The aim of this study was to evaluate the efficacy of the nonporous polyethylene barrier sheet as an alternative for nylon foil (SupraFOIL) implants in repair of orbital fractures.

METHODS:

This is a prospective, case series using the Stryker 0.4-mm-thick nonporous polyethylene barrier sheet in all patients over the age of 18 years presenting with orbital fractures from December 2014 to June 2015. Patient's age, location of fracture, etiology of injury, presence of preoperative restriction and diplopia, and postoperative diplopia and/or enophthalmos was recorded. Institutional review board approval was received, and consent was obtained from all participants. Patients were followed for at least 6 months when possible. Scanning electron microscopy was used to compare the thickness, surface characteristics, and porosity of the nonporous polyethylene barrier and nylon foil implants. Beam deflection testing was also performed to compare the biomechanical properties of each implant.

RESULTS:

Forty-six patients who underwent repair of orbital fractures with the nonporous polyethylene barrier sheet were included in this series. Average age was 43.3 years (range: 18-84 years). Twenty-six of 46 patients (56.5%) were males, and 20 (43.4%) were females. The most common causes of injuries were assault (38.3%), falls (25.5%), motor vehicle accident (14.9%), and sports related (10.5%). Twenty of 46 patients (43.4%) had isolated orbital floor, and 2 patients (4.3%) had isolated medial wall fractures. Fifteen patients (32.6%) had combined floor and medial wall fractures involving the inferomedial orbital strut, and 9 (19.6%) had floor fractures associated with zygomaticomaxillary complex or lateral wall fractures. Twenty-eight patients (60.9%) had preoperative diplopia. Timing of surgery was between 3 and 55 days, with the median of 11.5 days. Five of 46 patients (10.8%) had residual diplopia at their 1-week postoperative visit, 4 of those patients' diplopia had resolved at 2 months postoperatively. One patient had residual diplopia at 6-month follow up. Electron microscopy showed that the 0.4-mm nonporous polyethylene barrier implant was thinner (0.33 mm) than expected and thinner than 0.4-mm SupraFOIL (0.38 mm). Scanning electron microscopy exhibited that the surface of the nonporous polyethylene barrier was smooth and nonporous.
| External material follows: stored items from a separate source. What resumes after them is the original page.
(* ===== verification/SdpProps.v ===== *)
(** Theorems on the data elements and records of lib/sdp.c: what is read is well typed,
    reading ends or loops, records survive being written and read, and where the block for
    a record is too small. *)
From Stdlib Require Import ZArith Lia Sorted.
From S2P Require Import Prelude Blocks Libc Uuid Eir Sdp SdpPdu SdpSpec SdpRecord SdpParse.
From stdpp Require Import base numbers list option.

Local Open Scope Z_scope.

(** ** Sorted lists without repetition *)

(** A three-way comparison that [sdp_list_insert_sorted] sorts by. *)
Class Comparison {A} (f : A -> A -> Z) (P : A -> Prop) := {
  cmp_antisym x y : P x -> P y -> f y x = - f x y;
  cmp_trans x y z : P x -> P y -> P z -> f x y < 0 -> f y z < 0 -> f x z < 0;
}.

Section sorted.
Context {A : Type} (f : A -> A -> Z) (P : A -> Prop) {CMP : Comparison f P}.

Definition below (x y : A) : Prop := f x y < 0.

Lemma insert_elem l d x : x ∈ sdp_list_insert_sorted f l d <-> x = d \/ x ∈ l.
Proof.
  induction l as [|y l IH]; cbn; [rewrite list_elem_of_singleton, elem_of_nil; tauto|].
  destruct (0 <=? f y d); rewrite !elem_of_cons; [|rewrite IH]; tauto.
Qed.

Lemma insert_below l d :
  Forall P l -> P d -> StronglySorted below l -> Forall (fun x => f x d <> 0) l ->
  StronglySorted below (sdp_list_insert_sorted f l d).
Proof using CMP.
  intros HP Hd. revert HP. induction l as [|x l IH]; intros HP Hs Hne; cbn.
  { repeat constructor. }
  inversion HP as [|? ? Hx HPl]; inversion Hs as [|? ? Hsl Hxl]; inversion Hne as [|? ? Hxd Hl]; subst.
  destruct (Z.leb_spec 0 (f x d)) as [Hle|Hlt].
  - assert (below d x) as Hdx. { unfold below. rewrite (cmp_antisym (P:=P) x d) by done. lia. }
    constructor; [done|]. constructor; [done|].
    rewrite list.Forall_forall in *. intros y Hy. unfold below in *.
    apply (cmp_trans (P:=P) d x y); auto.
  - constructor; [by apply IH|]. rewrite list.Forall_forall in *. intros y Hy.
    apply insert_elem in Hy as [->|Hy]; [done|auto].
Qed.
Lemma set_cstate_behind x y c ds size :
  ds = zlen x -> zlen x + 9 < 2 ^ 32 -> zlen (cont_wire c) <= zlen y ->
  match c with None => True | Some c => length (pad c) = 2%nat end ->
  exists y', sdp_set_cstate_pdu (Buf (Some (x ++ y)) ds size) c
    = Done (Buf (Some ((x ++ cont_wire c) ++ y')) (zlen (x ++ cont_wire c)) size, zlen (cont_wire c)).
Proof.
  intros -> Hds Hy Hc. pose proof (cont_wire_length c Hc) as Hcl. pose proof (zlen_nonneg x).
  assert (forall k, 0 <= k < 2 ^ 32 -> u32 k = k) as Hu by (intros; unfold u32; by apply Z.mod_small).
  unfold sdp_set_cstate_pdu. destruct c as [c|]; cbn [data_size].
  - unfold put_u8. rewrite (put_behind x y [u8 8]) by (rewrite ?zlen_1; lia). cbn [mbind run_bind data_size].
    assert (zlen (cstate_bytes c) = 8) as H8.
    { unfold cstate_bytes. rewrite !zlen_app. unfold zlen. by rewrite !le_bytes_length, Hc. }
    cbn [cont_wire] in *. rewrite zlen_app, H8 in Hy.
    rewrite (put_behind (x ++ [u8 8])).
    + cbn [mbind run_bind]. unfold set_data_size. cbn [data data_size buf_size].
      exists (drop (length (cstate_bytes c)) (drop 1 y)).
      rewrite <- (app_assoc x [u8 8]), !zlen_app, H8, Hu by lia.
      change (u8 8) with 8. done.
    + rewrite zlen_app. done.
    + rewrite H8. change (length [u8 8]) with 1%nat. unfold zlen in *. rewrite length_drop. cbn in Hy. lia.
  - unfold put_u8. cbn [cont_wire] in *. rewrite (put_behind x y [u8 0]) by (rewrite ?zlen_1; lia).
    cbn [mbind run_bind]. unfold set_data_size. cbn [data data_size buf_size].
    exists (drop 1 y). rewrite zlen_app, zlen_1, Hu by lia. done.
Qed.

Lemma put_over x w v y off ds size :
  off = zlen x -> length w = 2%nat ->
  buf_put (Buf (Some (x ++ w ++ y)) ds size) (fun b => put_be16 v b off)
    = Done (Buf (Some (x ++ be_bytes 2 v ++ y)) ds size).
Proof.
  intros -> Hw. unfold put_be16. pose proof (zlen_be_bytes 2 v) as Hv. unfold zlen in Hv.
  assert (length (be_bytes 2 v) = 2%nat) as Hv2 by lia.
  rewrite put_behind; [|done|unfold zlen; rewrite length_app; lia].
  by rewrite Hv2, <- Hw, drop_app_length, <- app_assoc.
Qed.

Lemma put_over0 w v y ds size :
  length w = 2%nat ->
  buf_put (Buf (Some (w ++ y)) ds size) (fun b => put_be16 v b 0)
    = Done (Buf (Some (be_bytes 2 v ++ y)) ds size).
Proof. intros Hw. by apply (put_over [] w v y 0 ds size). Qed.

(** What is sent of a response. *)
Definition sent_bytes (buf : sdp_buf) : option bytes :=
  b ← data buf; ld b 0 (data_size buf).

(** The handles from number [i] on, [n] at most: how many there are, how many are in the page,
    the handles, and where the next page starts. *)
Definition page (hs : list Z) (i n t : Z) (p : bytes) : bytes :=
  let part := take (Z.to_nat n) (drop (Z.to_nat i) hs) in
  be_bytes 2 (zlen hs) ++ be_bytes 2 (zlen part) ++ handles part ++
  cont_wire (if i + zlen part =? zlen hs then None else Some (CState t (i + zlen part) p)).

(** The response that is kept. *)
Definition whole (hs : list Z) : bytes :=
  be_bytes 2 (zlen hs) ++ be_bytes 2 (zlen hs) ++ handles hs.

Lemma finish_page w1 w2 part y size n i last t s0 p :
  length w1 = 2%nat -> length w2 = 2%nat -> length p = 2%nat -> i - last = zlen part ->
  4 * zlen part < 2 ^ 18 -> is_u16 i -> 9 <= zlen y ->
  exists y', search_finish (Buf (Some (w1 ++ w2 ++ handles part ++ y)) 4 size) n i last
      (4 * zlen part) (CState t s0 p)
    = let x := be_bytes 2 n ++ be_bytes 2 (zlen part) ++ handles part ++
               cont_wire (if i =? n then None else Some (CState t i p)) in
      Done (Buf (Some (x ++ y')) (zlen x) size).
Proof.
  intros Hw1 Hw2 Hp Hi Hpart Hi16 Hy. unfold search_finish, set_data_size. cbn [data data_size buf_size].
  pose proof (zlen_nonneg part). unfold is_u16 in Hi16.
  assert (u32 (4 + 4 * zlen part) = 4 + 4 * zlen part) as -> by (unfold u32; apply Z.mod_small; lia).
  rewrite put_over0 by done. cbn [mbind run_bind].
  rewrite (put_over (be_bytes 2 n) w2) by (done || by rewrite zlen_be_bytes). cbn [mbind run_bind].
  rewrite Hi. cbn [timestamp pad]. assert (u16 i = i) as -> by (unfold u16; apply Z.mod_small; lia).
  set (c := if i =? n then None else Some (CState t i p)).
  assert (match c with None => True | Some c => length (pad c) = 2%nat end) as Hc.
  { unfold c. by destruct (i =? n). }
  pose proof (cont_wire_length c Hc).
  set (x := be_bytes 2 n ++ be_bytes 2 (zlen part) ++ handles part).
  assert (zlen x = 4 + 4 * zlen part) as Hx.
  { unfold x. rewrite !zlen_app, !zlen_be_bytes, handles_length. lia. }
  destruct (set_cstate_behind x y c (4 + 4 * zlen part) size) as (y' & HS); [by rewrite Hx|lia|lia|done|].
  exists y'. unfold x in HS. rewrite <- !app_assoc in HS. rewrite HS. cbn [mbind run_bind fst].
  by rewrite <- !app_assoc.
Qed.
(* ===== verification/SdpService.v ===== *)
(** src/sdpd-service.c: the records that the server registers for itself, and the calls by
    which the daemon adds and removes records.  src/sdpd-server.c: start, stop and sessions
    of the server, with the callers of [process_request] in src/sdpd-request.c.

    What the system calls say are arguments: whether the socket has a peer, and what it
    received.  Sockets, watches and texts for the log are left out. *)
From Stdlib Require Import ZArith Lia.
From S2P Require Import Prelude Libc Uuid Eir Sdp SdpPdu SdpAttr SdpDb SdpRequest.
From stdpp Require Import base numbers list gmap option.

Local Open Scope Z_scope.

Definition SDP_SERVER_RECORD_HANDLE : Z := 0x0000.
Definition SDP_SERVER_SVCLASS_ID : Z := 0x1000.
Definition BROWSE_GRP_DESC_SVCLASS_ID : Z := 0x1001.
Definition PNP_INFO_SVCLASS_ID : Z := 0x1200.
Definition PNP_INFO_PROFILE_ID : Z := PNP_INFO_SVCLASS_ID.
Definition MPS_SVCLASS_ID : Z := 0x113B.
Definition MPS_PROFILE_ID : Z := 0x113A.
Definition DIALUP_NET_SVCLASS_ID : Z := 0x1103.
Definition AUDIO_SOURCE_SVCLASS_ID : Z := 0x110a.
Definition AUDIO_SINK_SVCLASS_ID : Z := 0x110b.
Definition AV_REMOTE_TARGET_SVCLASS_ID : Z := 0x110c.
Definition AV_REMOTE_CONTROLLER_SVCLASS_ID : Z := 0x110f.
Definition PANU_SVCLASS_ID : Z := 0x1115.
Definition NAP_SVCLASS_ID : Z := 0x1116.
Definition HANDSFREE_SVCLASS_ID : Z := 0x111e.
Definition HANDSFREE_AGW_SVCLASS_ID : Z := 0x111f.
Definition PBAP_PCE_SVCLASS_ID : Z := 0x112e.
Definition PBAP_PSE_SVCLASS_ID : Z := 0x112f.
Definition SDP_ATTR_MPSD_SCENARIOS : Z := 0x0200.
Definition SDP_ATTR_MPMD_SCENARIOS : Z := 0x0201.
Definition SDP_ATTR_MPS_DEPENDENCIES : Z := 0x0202.

(** ** Features of multiple profiles

    A mask is the union of the bits of its scenarios. *)
Definition bits (l : list Z) : Z := foldr (fun i n => Z.lor (Z.shiftl 1 i) n) 0 l.

Definition MPS_MPSD_HFP_AG : Z := bits [0; 2; 4; 6; 8; 10; 14; 12; 16; 18; 24; 26; 28; 30].
Definition MPS_MPSD_HFP_HF : Z := bits [1; 3; 5; 7; 9; 11; 13; 15; 17; 19; 25; 27; 29; 31].
Definition MPS_MPSD_A2DP_SRC : Z := bits [0; 2; 4; 6; 8; 10; 12; 20; 22; 32; 34; 36].
Definition MPS_MPSD_A2DP_SNK : Z := bits [1; 3; 5; 7; 9; 11; 13; 21; 23; 33; 35; 37].
Definition MPS_MPSD_AVRCP_CT : Z := MPS_MPSD_A2DP_SNK.
Definition MPS_MPSD_AVRCP_TG : Z := MPS_MPSD_A2DP_SRC.
Definition MPS_MPSD_DUN_GW : Z := bits [14; 16; 18; 20; 22; 24].
Definition MPS_MPSD_DUN_DT : Z := bits [15; 17; 19; 21; 23; 25].
Definition MPS_MPSD_PAN_NAP : Z := bits [26; 28; 30; 32; 34].
Definition MPS_MPSD_PAN_PANU : Z := bits [27; 29; 31; 33; 35].
Definition MPS_MPSD_PBAP_SRC : Z := bits [36].
Definition MPS_MPSD_PBAP_CLI : Z := bits [37].
Definition union (l : list Z) : Z := foldr Z.lor 0 l.
Definition MPS_MPSD_ALL : Z :=
  union [MPS_MPSD_HFP_AG; MPS_MPSD_HFP_HF; MPS_MPSD_A2DP_SRC; MPS_MPSD_A2DP_SNK; MPS_MPSD_AVRCP_CT;
         MPS_MPSD_AVRCP_TG; MPS_MPSD_DUN_GW; MPS_MPSD_DUN_DT; MPS_MPSD_PAN_NAP; MPS_MPSD_PAN_PANU;
         MPS_MPSD_PBAP_SRC; MPS_MPSD_PBAP_CLI].

Definition MPS_MPMD_HFP_AG : Z := bits [6].
Definition MPS_MPMD_HFP_HF : Z := bits [0; 2; 4; 7; 9].
Definition MPS_MPMD_A2DP_SRC : Z := bits [1; 3; 5; 8; 10; 12; 14; 15; 17].
Definition MPS_MPMD_A2DP_SNK : Z := bits [0; 2; 4; 7; 9; 16; 18].
Definition MPS_MPMD_AVRCP_CT : Z := MPS_MPMD_A2DP_SNK.
Definition MPS_MPMD_AVRCP_CT_ONLY : Z := bits [11; 13].
Definition MPS_MPMD_AVRCP_TG : Z := MPS_MPMD_A2DP_SRC.
Definition MPS_MPMD_DUN_DT : Z := bits [16; 18].
Definition MPS_MPMD_ALL : Z :=
  union [MPS_MPMD_HFP_AG; MPS_MPMD_HFP_HF; MPS_MPMD_A2DP_SRC; MPS_MPMD_A2DP_SNK; MPS_MPMD_AVRCP_CT;
         MPS_MPMD_AVRCP_CT_ONLY; MPS_MPMD_AVRCP_TG; MPS_MPMD_DUN_DT].

Definition MPS_DEFAULT_DEPS : Z := bits [1; 2; 3].

(** The loop of [class_supported]. *)
Fixpoint class_in (s : server) (l : list Z) (class : Z) : run bool :=
  match l with
  | [] => Done false
  | r :: l =>
      rec ← deref s r;
      if sdp_uuid_cmp (svclass rec) (sdp_uuid16_create class) =? 0 then Done true
      else class_in s l class
  end.

Definition class_supported (s : server) (class : Z) : run bool :=
  class_in s (sdp_get_record_list s) class.

(** [feat &= ~mask]. *)
Definition without_bits (feat mask : Z) : Z := Z.ldiff feat mask.

(** [feat] without the mask of a class that no record has. *)
Definition unless_supported (s : server) (feat class mask : Z) : run Z :=
  b ← class_supported s class;
  Done (if b : bool then feat else without_bits feat mask).

Definition mps_mpsd_features (s : server) : run Z :=
  let feat := MPS_MPSD_ALL in
  feat ← unless_supported s feat HANDSFREE_AGW_SVCLASS_ID MPS_MPSD_HFP_AG;
  feat ← unless_supported s feat HANDSFREE_SVCLASS_ID MPS_MPSD_HFP_HF;
  feat ← unless_supported s feat AUDIO_SOURCE_SVCLASS_ID MPS_MPSD_A2DP_SRC;
  feat ← unless_supported s feat AUDIO_SINK_SVCLASS_ID MPS_MPSD_A2DP_SNK;
  feat ← unless_supported s feat AV_REMOTE_CONTROLLER_SVCLASS_ID MPS_MPSD_AVRCP_CT;
  feat ← unless_supported s feat AV_REMOTE_TARGET_SVCLASS_ID MPS_MPSD_AVRCP_TG;
  feat ← unless_supported s feat DIALUP_NET_SVCLASS_ID MPS_MPSD_DUN_GW;
  let feat := without_bits feat MPS_MPSD_DUN_DT in
  feat ← unless_supported s feat NAP_SVCLASS_ID MPS_MPSD_PAN_NAP;
  feat ← unless_supported s feat PANU_SVCLASS_ID MPS_MPSD_PAN_PANU;
  feat ← unless_supported s feat PBAP_PSE_SVCLASS_ID MPS_MPSD_PBAP_SRC;
  unless_supported s feat PBAP_PCE_SVCLASS_ID MPS_MPSD_PBAP_CLI.

Definition mps_mpmd_features (s : server) : run Z :=
  let feat := MPS_MPMD_ALL in
  feat ← unless_supported s feat HANDSFREE_AGW_SVCLASS_ID MPS_MPMD_HFP_AG;
  feat ← unless_supported s feat HANDSFREE_SVCLASS_ID MPS_MPMD_HFP_HF;
  feat ← unless_supported s feat AUDIO_SOURCE_SVCLASS_ID MPS_MPMD_A2DP_SRC;
  b ← class_supported s AUDIO_SINK_SVCLASS_ID;
  let feat := without_bits feat (if b : bool then MPS_MPMD_AVRCP_CT_ONLY else MPS_MPMD_A2DP_SNK) in
  b ← class_supported s AV_REMOTE_CONTROLLER_SVCLASS_ID;
  let feat := if b : bool then feat
              else without_bits (without_bits feat MPS_MPMD_AVRCP_CT) MPS_MPMD_AVRCP_CT_ONLY in
  feat ← unless_supported s feat AV_REMOTE_TARGET_SVCLASS_ID MPS_MPMD_AVRCP_TG;
  Done (without_bits feat MPS_MPMD_DUN_DT).

(** ** Records *)

(** [sdp_attr_add] of a number of [n] bytes. *)
Definition attr_add_num (rec : sdp_record) (attr dtd : Z) (n : nat) (v : Z) : run sdp_record :=
  d ← sdp_data_alloc dtd (PMem (le_bytes n v));
  attr_add_alloc rec attr d.

Definition class_list (class : Z) : list (option uuid_t) := [Some (sdp_uuid16_create class)].

Definition text (l : list Z) : bytes := l ++ [0].

Definition mps_record (mpmd : bool) : run sdp_record :=
  let rec := sdp_record_alloc in
  r ← sdp_set_browse_groups rec (class_list PUBLIC_BROWSE_GROUP);
  r ← sdp_set_service_classes r.2 (class_list MPS_SVCLASS_ID);
  r ← sdp_set_profile_descs r.2 [Some (Profile (sdp_uuid16_create MPS_PROFILE_ID) 0x0100)];
  rec ← attr_add_num r.2 SDP_ATTR_MPSD_SCENARIOS Dtd.SDP_UINT64 8 0;
  rec ← (if mpmd then attr_add_num rec SDP_ATTR_MPMD_SCENARIOS Dtd.SDP_UINT64 8 0 else Done rec);
  rec ← attr_add_num rec SDP_ATTR_MPS_DEPENDENCIES Dtd.SDP_UINT16 2 MPS_DEFAULT_DEPS;
  sdp_set_info_attr rec
    (Some (text [77; 117; 108; 116; 105; 32; 80; 114; 111; 102; 105; 108; 101])) None None.

(** The record at [r] is changed by [f]. *)
Definition change (s : server) (r : Z) (f : sdp_record -> run sdp_record) : run server :=
  rec ← deref s r;
  rec ← f rec;
  Done (assign s r rec).

Section service.
Context (fuel : nat) (now fixed_dbts : Z).

Definition register_public_browse_group (s : server) : run server :=
  let '(browse, s) := new_record s (set_handle sdp_record_alloc (SDP_SERVER_RECORD_HANDLE + 1)) in
  s ← sdp_record_add s BDADDR_ANY browse;
  change s browse (fun rec =>
    rec ← attr_add_num rec SDP_ATTR_RECORD_HANDLE Dtd.SDP_UINT32 4 (handle rec);
    r ← sdp_set_service_classes rec (class_list BROWSE_GRP_DESC_SVCLASS_ID);
    r ← sdp_attr_add_new r.2 SDP_ATTR_GROUP_ID Dtd.SDP_UUID16 (PMem (le_bytes 2 PUBLIC_BROWSE_GROUP));
    Done r.2).

Definition register_server_service (s : server) : run server :=
  let '(r, s) := new_record s (set_handle sdp_record_alloc SDP_SERVER_RECORD_HANDLE) in
  let s := Srv (store s) (next_addr s) (service_db s) (access_db s) (socket_index s) (cstates s) (Some r) in
  s ← sdp_record_add s BDADDR_ANY r;
  s ← change s r (fun rec =>
    rec ← attr_add_num rec SDP_ATTR_RECORD_HANDLE Dtd.SDP_UINT32 4 (handle rec);
    c ← sdp_set_service_classes rec (class_list SDP_SERVER_SVCLASS_ID);
    pData ← sdp_seq_alloc [u16_arg (Z.lor (Z.shiftl 1 8) 0)];
    attr_add_alloc c.2 SDP_ATTR_VERSION_NUM_LIST pData);
  update_db_timestamp now fixed_dbts s.

Definition register_device_id (s : server) (source vendor product version : Z) : run server :=
  h ← sdp_next_handle fuel s;
  let '(r, s) := new_record s (set_handle sdp_record_alloc h) in
  s ← sdp_record_add s BDADDR_ANY r;
  s ← change s r (fun rec =>
    rec ← attr_add_num rec SDP_ATTR_RECORD_HANDLE Dtd.SDP_UINT32 4 (handle rec);
    c ← sdp_set_service_classes rec (class_list PNP_INFO_SVCLASS_ID);
    c ← sdp_set_browse_groups c.2 (class_list PUBLIC_BROWSE_GROUP);
    c ← sdp_set_profile_descs c.2 [Some (Profile (sdp_uuid16_create PNP_INFO_PROFILE_ID) 0x0103)];
    rec ← attr_add_num c.2 0x0200 Dtd.SDP_UINT16 2 0x0103;
    rec ← attr_add_num rec 0x0201 Dtd.SDP_UINT16 2 vendor;
    rec ← attr_add_num rec 0x0202 Dtd.SDP_UINT16 2 product;
    rec ← attr_add_num rec 0x0203 Dtd.SDP_UINT16 2 version;
    rec ← attr_add_num rec 0x0204 Dtd.SDP_BOOL 1 1;
    attr_add_num rec 0x0205 Dtd.SDP_UINT16 2 source);
  update_db_timestamp now fixed_dbts s.

(** The server with [mps_handle] and [mps_mpmd]. *)
Record service := Svc { srv : server; mps_handle : Z; mps_mpmd : bool }.

Definition set_srv (v : service) (s : server) : service := Svc s (mps_handle v) (mps_mpmd v).

(** [sdp_attr_replace] with a number of 64 bits. *)
Definition replace_u64 (rec : sdp_record) (attr v : Z) : run sdp_record :=
  d ← sdp_data_alloc Dtd.SDP_UINT64 (PMem (le_bytes 8 v));
  d ← not_null d;
  sdp_attr_replace rec attr d.

Definition update_mps (v : service) : run service :=
  let s := srv v in
  if mps_handle v =? 0 then Done v else
  p ← sdp_record_find s (mps_handle v);
  match p with
  | None => Done v
  | Some r =>
      mpsd_feat ← mps_mpsd_features s;
      s ← change s r (fun rec => replace_u64 rec SDP_ATTR_MPSD_SCENARIOS mpsd_feat);
      if mps_mpmd v then
        mpmd_feat ← mps_mpmd_features s;
        s ← change s r (fun rec => replace_u64 rec SDP_ATTR_MPMD_SCENARIOS mpmd_feat);
        Done (set_srv v s)
      else Done (set_srv v s)
  end.

Definition EINVAL : Z := 22.
Definition ENOENT : Z := 2.
Definition ENOSPC : Z := 28.
Definition EEXIST : Z := 17.

(** [add_record_to_server] once the record has its handle. *)
Definition add_record (v : service) (src : bdaddr) (r : Z) : run (Z * service) :=
  s ← sdp_record_add (srv v) src r;
  s ← change s r (fun rec => sdp_attr_replace rec SDP_ATTR_RECORD_HANDLE (uint32_data (handle rec)));
  s ← change s r (fun rec => Done (match sdp_data_get rec SDP_ATTR_BROWSE_GRP_LIST with
        | None => sdp_pattern_add_uuid rec (sdp_uuid16_create PUBLIC_BROWSE_GROUP)
        | Some _ => rec
        end));
  v ← update_mps (set_srv v s);
  s ← update_db_timestamp now fixed_dbts (srv v);
  Done (0, set_srv v s).

Definition add_record_to_server (v : service) (src : bdaddr) (r : Z) : run (Z * service) :=
  rec ← deref (srv v) r;
  if handle rec =? 0xffffffff then
    h ← sdp_next_handle fuel (srv v);
    let v := set_srv v (assign (srv v) r (set_handle rec h)) in
    if h <? 0x10000 then Done (- ENOSPC, v) else add_record v src r
  else
    p ← sdp_record_find (srv v) (handle rec);
    match p with
    | Some _ => Done (- EEXIST, v)
    | None => add_record v src r
    end.

Definition remove_record_from_server (v : service) (h : Z) : run (Z * service) :=
  if h =? SDP_SERVER_RECORD_HANDLE then Done (- EINVAL, v) else
  p ← sdp_record_find (srv v) h;
  match p with
  | None => Done (- ENOENT, v)
  | Some r =>
      e ← sdp_record_remove (srv v) h;
      v ← (if e.1 =? 0 then
             v ← update_mps (set_srv v e.2);
             s ← update_db_timestamp now fixed_dbts (srv v);
             Done (set_srv v s)
           else Done (set_srv v e.2));
      s ← sdp_record_free (srv v) r;
      Done (0, set_srv v s)
  end.

Definition register_mps (v : service) (mpmd : bool) : run service :=
  rec ← mps_record mpmd;
  let '(r, s) := new_record (srv v) rec in
  e ← add_record_to_server (set_srv v s) BDADDR_ANY r;
  if e.1 <? 0 then s ← sdp_record_free (srv e.2) r; Done (set_srv e.2 s)
  else rec ← deref (srv e.2) r; Done (Svc (srv e.2) (handle rec) mpmd).
End service.

(** ** Sessions (src/sdpd-server.c) *)

(** The static data of a process that starts. *)
Definition no_server : server := Srv ∅ 0 [] [] [] [] None.

(** Where a socket leads: to a device, with our address and the MTU, or to a local client. *)
Inductive peer := Remote (device : bdaddr) (mtu : Z) | Local.

(** The conditions of an event on a socket. *)
Record condition := Cond { G_IO_NVAL : bool; G_IO_HUP : bool; G_IO_ERR : bool }.

Section sessions.
Context (late : bool) (malloc : Z -> bytes) (fuel : nat) (now fixed_dbts : Z).

(** The records that the server starts with. *)
Definition init_server (s : server) : run server :=
  s ← register_public_browse_group s;
  register_server_service now fixed_dbts s.

Definition stop_sdp_server (s : server) : run server := sdp_svcdb_reset s.

(** The request of [handle_request]. *)
Definition peer_req (p : peer) (sk : Z) (data : bytes) (len : Z) : sdp_req :=
  match p with
  | Remote device mtu => Req device false sk mtu data len
  | Local => Req BDADDR_ANY true sk 2048 data len
  end.

(** A request of a test program: from no device, and not as a local client. *)
Definition handle_internal_request (s : server) (sk mtu : Z) (data : bytes) (len : Z) : run (bytes * server) :=
  process_request late malloc fuel now fixed_dbts s (Req BDADDR_ANY false sk mtu data len).

(** What is sent, if anything; a socket without a peer is not answered. *)
Definition handle_request (s : server) (p : option peer) (sk : Z) (data : bytes) (len : Z) :
    run (option bytes * server) :=
  match p with
  | None => Done (None, s)
  | Some p =>
      r ← process_request late malloc fuel now fixed_dbts s (peer_req p sk data len);
      Done (Some r.1, r.2)
  end.

(** An event on the socket of a client, of which [hdr] was peeked and [data] received, and
    which are [None] when the call failed: whether the watch stays, what is sent, and the
    server. *)
Definition io_session_event (s : server) (cond : condition) (sk : Z) (hdr data : option bytes)
    (p : option peer) : run (bool * option bytes * server) :=
  if G_IO_NVAL cond then Done (false, None, s) else
  let gone :=
    s ← sdp_svcdb_collect_all s sk;
    Done (false, None, s) in
  if G_IO_HUP cond || G_IO_ERR cond then gone else
  match hdr with
  | None => gone
  | Some hdr =>
      if zlen hdr <? HDR then gone else
      l ← lift (ld hdr 3 2);
      let size := HDR + be_val l in
      match data with
      | None => gone
      | Some data =>
          if zlen data <=? 0 then gone else
          let buf := data ++ drop (length data) (malloc size) in
          r ← handle_request s p sk buf (zlen data);
          Done (true, r.1, r.2)
      end
  end.
End sessions.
Beam deflection testing showed that for small forces (<100 mN), the 2 materials behaved nearly identically, but at higher forces, the nonporous polyethylene implant exhibited less stiffness.

CONCLUSIONS:

The use of nonporous polyethylene barrier sheet implant for orbital fracture repair is a safe and effective alternative to nonporous nylon foil implants. There were no complications and one case of residual diplopia (2.1%) in this case series.